[Description of the task] Scan the listing and copy each line where the word "Hcont" is present.

[The data]

● ● ● ● ●

Lemma stream_whole p b o (w : W) : describes names b o -> round_ok p (stream expect b None w).
Proof.
  intros Hb. unfold stream. cbn [fmap option_fmap option_map mbind option_bind].
  destruct (create_dest w) as [[[]|e] w1]; [|by apply round_failed].
  cbn [reads writer]. destruct (copy_reporting (reads b) new_writer w1) as [[r h] w2] eqn:Ec.
  destruct (copy_spec _ _ _ _ _ _ new_writer_ok Ec) as (Hh & d & Hd & Hp & Hok).
  cbn [new_writer inner app] in Hd. destruct (expect_ok b o Hb) as [Het Hto].
  destruct Hb as (Hle & Hpre & Hall & _).
  set (file := {| writer := h; expected := expect b; resumed_at := None |}).
  assert (part_of names file o) as Hpart.
  { split_and!; [done| |done..]. cbn. rewrite Hd. by etrans. }
  assert (valid names (Some file)) as Hv by (intros ? [= <-]; eauto).
  destruct r as [[]|e]; [|by apply round_failed].
  destruct (disk_flush w2) as [[[]|e] w3]; [|by apply round_failed].
  apply round_done. exists o. split; [done|]. intros _. cbn. rewrite Hd.
  destruct (Hok eq_refl) as [Hc ->]. by apply Hall.
Qed.

Lemma stream_rest p q b o t r (w : W) :
  p = Some q -> part_of names q o -> etag (expected q) = Some t -> content_range b = Some r ->
  first r = written (writer q) -> describes_range names b t r o ->
  round_ok p (stream expect b (Some (resume q (written (writer q)) b)) w).
Proof.
  intros -> Hq Ht Hr Hf (_ & _ & Hlast & Htot & Hdel & Hall).
  pose proof (part_written _ _ Hq) as Hw. destruct Hq as (Hh & Hpre & Hle & Het & Hto).
  pose proof (content_range_ordered _ _ Hr) as Hord.
  destruct (piece_continues o (inner (writer q)) r) as [Hcont Hlen]; [done|congruence|done|done|].
  unfold stream. cbn [fmap option_fmap option_map mbind option_bind]. rewrite Hr.
  cbn [option_map resume writer expected].
  destruct (copy_reporting (reads b) (writer q) w) as [[cr h] w2] eqn:Ec.
  destruct (copy_spec _ _ _ _ _ _ Hh Ec) as (Hh2 & d & Hd & Hp & Hok). rewrite Hr.
  cbn [fmap option_fmap option_map mbind option_bind resumed_at total].
  set (tot := option_or (total (expected q)) (range_total r)).
  set (file := {| writer := h; expected := {| etag := etag (expected q); total := tot |};
    resumed_at := option_or (resumed_at q) (Some (written (writer q))) |}).
  assert (forall n, tot = Some n -> n = len o) as Htot'.
  { unfold tot, option_or. destruct (total (expected q)); eauto. }
  assert (part_of names file o) as Hpart.
  { split_and!; [done| |done..]. cbn. rewrite Hd.
    etrans; [apply prefix_app; etrans; [exact Hp|exact Hdel]|exact Hcont]. }
  assert (valid names (Some file)) as Hv by (intros ? [= <-]; eauto).
  pose proof (part_written _ _ Hpart) as Hwf. cbn [file writer] in Hwf.
  destruct cr as [[]|e]; [|by apply round_failed].
  destruct (disk_flush w2) as [[[]|e] w3]; [|by apply round_failed].
  destruct (Hok eq_refl) as [Hc ->]. rewrite (Hall Hc) in Hd. rewrite Hd, Hlen in Hwf.
  destruct (_ && _) eqn:Es.
  - apply andb_true_iff in Es as [_ Es]. destruct tot as [n|] eqn:En; [|done]. bool_to_prop.
    apply (round_more _ file n); [done..|].
    intros q' m [= <-] Hm. cbn. unfold tot, option_or in En. rewrite Hm in En. simplify_eq.
    split; [done|]. lia.
  - apply round_done. exists o. split; [done|]. intros [Hn|[n Hn]].
    { cbn in Hn. by destruct (resumed_at q). }
    cbn in Hn. cbn [file writer]. rewrite Hn, (Htot' _ Hn), Hwf in Es.
    rewrite Hd. destruct Hcont as [[|c k] Hk]; [by rewrite app_nil_r in Hk|].
    apply (f_equal length) in Hk. rewrite length_app in Hk. cbn [length] in Hk.
    assert (last r + 1 < len o) as Hlt by lia.
    apply Z.ltb_lt in Hlt. rewrite Hlt, andb_true_r in Es.
    bool_to_prop. unfold sat_add in Es. lia.
Qed.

● ● ● ● ●

[Solution for this exercise]
  destruct (piece_continues o (inner (writer q)) r) as [Hcont Hlen]; [done|congruence|done|done|].
    etrans; [apply prefix_app; etrans; [exact Hp|exact Hdel]|exact Hcont]. }
    rewrite Hd. destruct Hcont as [[|c k] Hk]; [by rewrite app_nil_r in Hk|].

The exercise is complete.